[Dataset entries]

(** X6. The report of the top matching answers is made of all stored
    answers, scored against the correct answer: sorted by descending
    confidence with answers of equal confidence in their order of arrival,
    cut down to those of confidence above 0.3, and then to the first
    [limit]. So it has at most [limit] entries, each above 0.3, in
    descending order, and each the score of a stored answer. *)
Theorem top_matches_report `{L : PyLib} (answers : list Answer)
    (correct : str) (limit : nat) :
  let scores := map (score_of correct) answers in
  let report := get_top_matching_answers answers correct limit in
  report = firstn limit (List.filter shown (sort_by_confidence scores)) /\
  Permutation (sort_by_confidence scores) scores /\
  descending (sort_by_confidence scores) /\
  (forall q, of_confidence q (sort_by_confidence scores)
             = of_confidence q scores) /\
  (length report <= limit)%nat /\
  Forall (fun s => (0.3 < confidence s)%Q) report /\
  descending report /\
  (forall s, In s report -> exists a, In a answers /\ s = score_of correct a).
Proof.
  intros scores report.
  assert (Hreport : report
    = firstn limit (List.filter shown (sort_by_confidence scores)))
    by apply get_top_matching_answers_ranking.
  split; [exact Hreport|].
  split; [apply sort_by_confidence_perm|].
  split; [apply sort_by_confidence_descending|].
  split; [intros q; apply sort_by_confidence_stable|].
  rewrite Hreport. split; [apply firstn_le_length|]. split; [|split].
  - apply List.Forall_forall. intros s Hs. apply In_firstn, filter_In in Hs.
    now apply float_lt_iff.
  - apply descending_firstn, descending_filter,
      sort_by_confidence_descending.
  - intros s Hs. apply In_firstn, filter_In in Hs. destruct Hs as [Hs _].
    apply (Permutation_in _ (sort_by_confidence_perm scores)) in Hs.
    apply in_map_iff in Hs as (a & <- & Ha). now exists a.
Qed.

Lemma top_matches_report_witness :
  let answers :=
    [mkAnswer (py "alice") (py "London") 3;
     mkAnswer (py "dave") (py "Parris") 4;
     mkAnswer (py "erin") (py "Pariss France") 5;
     mkAnswer (py "bob") (py "paris!") 6] in
  map score_username
    (get_top_matching_answers (L := Ascii.lib) answers (py "Paris") 3)
  = [py "bob"; py "erin"; py "dave"] /\
  Forall (fun s => (0.3 < confidence s)%Q)
    (get_top_matching_answers (L := Ascii.lib) answers (py "Paris") 3).
Proof.
  intros answers. split; [vm_compute; reflexivity|].
  apply (top_matches_report (L := Ascii.lib) answers (py "Paris") 3).
Defined.

(** ** The round, again *)

Import Frame.

Section Round.
Context {L : PyLib}.
Variable me : str.

(** The confidence of the verdicts of [is_correct_answer]. *)
Lemma is_correct_answer_bounds (user correct : str) :
  let verdict := is_correct_answer user correct in
  (fst (fst verdict) = true ->
   (0.7 <= snd (fst verdict))%Q /\
   (snd verdict <> keywords -> (0.8 <= snd (fst verdict))%Q)) /\
  (fst (fst verdict) = false -> (snd (fst verdict) < 0.8)%Q).
Proof.
  unfold is_correct_answer. cbv zeta.
  destruct (decide (user = [] \/ correct = [])) as [Hempty | Hfull].
  - rewrite (is_match_empty_guard user correct 0.8%Q Hempty). cbn [fst snd].
    split; [discriminate | reflexivity].
  - assert (Hu : user <> []) by tauto. assert (Hc : correct <> []) by tauto.
    pose proof (is_match_verdicts user correct 0.8%Q Hu Hc) as H.
    cbv zeta in H.
    destruct (is_match user correct 0.8) as [[ok q] type]. cbn [fst snd] in *.
    destruct type; try contradiction; destruct H as [-> Hq];
      (split; intros Hok); try discriminate Hok; try exact Hq.
    all: split; [|intros Hk]; try subst q; try assumption; try congruence;
      try (apply Qle_trans with 0.8%Q; [discriminate | assumption]);
      discriminate.
Qed.

(** The body of the loop on a submission that is accepted, in full. *)
Lemma handle_comment_accepted (c : Comment) (st : Bot) :
  comment_id c ∉ processed_comments st ->
  author c <> Some me ->
  accepted st c = true ->
  exists cel,
    handle_comment me c st
    = (mkBot (current_question st) (current_answer st)
             (question_start_time st) false
             (update_user_stats (name_of c) true
                (read_at c - question_start_time st) (read_at c)
                (user_stats st))
             ({[comment_id c]} ∪ processed_comments st)
             (question_answers st
              ++ [mkAnswer (name_of c) (body c)
                    (read_at c - question_start_time st)])
             (outbox st ++ [cel]), true) /\
    points_earned cel
    = calculate_points (read_at c - question_start_time st) /\
    current_streak cel
    = streak (default (new_user (name_of c) 0)
                (update_user_stats (name_of c) true
                   (read_at c - question_start_time st) (read_at c)
                   (user_stats st) !! name_of c)) /\
    top_matches cel
    = get_top_matching_answers
        (question_answers st
         ++ [mkAnswer (name_of c) (body c)
               (read_at c - question_start_time st)])
        (current_answer st) 3.
Proof.
  intros Hseen Hown Hacc. unfold handle_comment.
  rewrite (bool_decide_eq_false_2 _ Hseen), (bool_decide_eq_false_2 _ Hown).
  unfold accepted in Hacc.
  destruct (is_correct_answer _ _) as [[correct ?] ?]. simpl in Hacc. subst.
  eexists. split; [reflexivity|]. repeat split; reflexivity.
Qed.

Lemma handle_comment_rejected (c : Comment) (st st' : Bot) :
  passed_over me st c ->
  handle_comment me c st = (st', false) ->
  rejected_so_far st -> rejected_so_far st'.
Proof.
  intros Hp Hh Hrej. unfold handle_comment in Hh.
  case_bool_decide as Hseen; [now injection Hh as <-|].
  case_bool_decide as Hown; [now injection Hh as <-|].
  destruct Hp as [Hp | [Hp | Hp]]; [contradiction | contradiction |].
  unfold accepted in Hp.
  destruct (is_correct_answer (body c) (current_answer st))
    as [[correct q] type] eqn:Hv.
  simpl in Hp. subst correct. injection Hh as <-.
  intros a Ha. simpl in Ha |- *. apply in_app_or in Ha as [Ha | [<- | []]].
  - now apply Hrej.
  - simpl. now rewrite Hv.
Qed.

(** The loop over comments none of which can win, as a function of the
    bot. *)
Lemma past_passed (pre : list Comment) (st : Bot) :
  Forall (passed_over me st) pre ->
  (forall rest,
     process_comments me (pre ++ rest) st
     = process_comments me rest (past me pre st)) /\
  current_question (past me pre st) = current_question st /\
  current_answer (past me pre st) = current_answer st /\
  question_start_time (past me pre st) = question_start_time st /\
  waiting_for_answer (past me pre st) = waiting_for_answer st /\
  outbox (past me pre st) = outbox st /\
  (forall i, i ∈ processed_comments (past me pre st) ->
     i ∈ processed_comments st \/ In i (map comment_id pre)) /\
  (rejected_so_far st -> rejected_so_far (past me pre st)).
Proof.
  intros Hpre.
  destruct (process_comments_passed me pre st Hpre)
    as (st' & Hrun & Hq & Ha & Ht & Hw & Hout & Hids).
  assert (Hst' : past me pre st = st').
  { unfold past. rewrite <- (app_nil_r pre) at 1. now rewrite Hrun. }
  rewrite Hst'. repeat split; try assumption.
  rewrite <- Hst'. clear st' Hrun Hq Ha Ht Hw Hout Hids Hst'.
  unfold past. revert st Hpre.
  induction pre as [|p pre IH]; intros st Hpre Hrej; [exact Hrej|].
  inversion Hpre as [|? ? Hp Hrest]; subst.
  destruct (handle_comment_passed me p st Hp) as (st1 & Hh & _ & Hsub & _).
  destruct (handle_comment_frame me _ _ _ _ Hh) as (_ & Ha & _ & _).
  simpl. rewrite Hh. apply IH.
  - eapply Forall_impl; [exact Hrest|].
    intros c. now apply passed_over_mono.
  - now apply (handle_comment_rejected p st).
Qed.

ABOUT THIS EXERCISE
Give back exactly the lines from the beginning of the records through the line containing "confidence with answers", and only those.

WORKED SOLUTION
(** X6. The report of the top matching answers is made of all stored
    answers, scored against the correct answer: sorted by descending
    confidence with answers of equal confidence in their order of arrival,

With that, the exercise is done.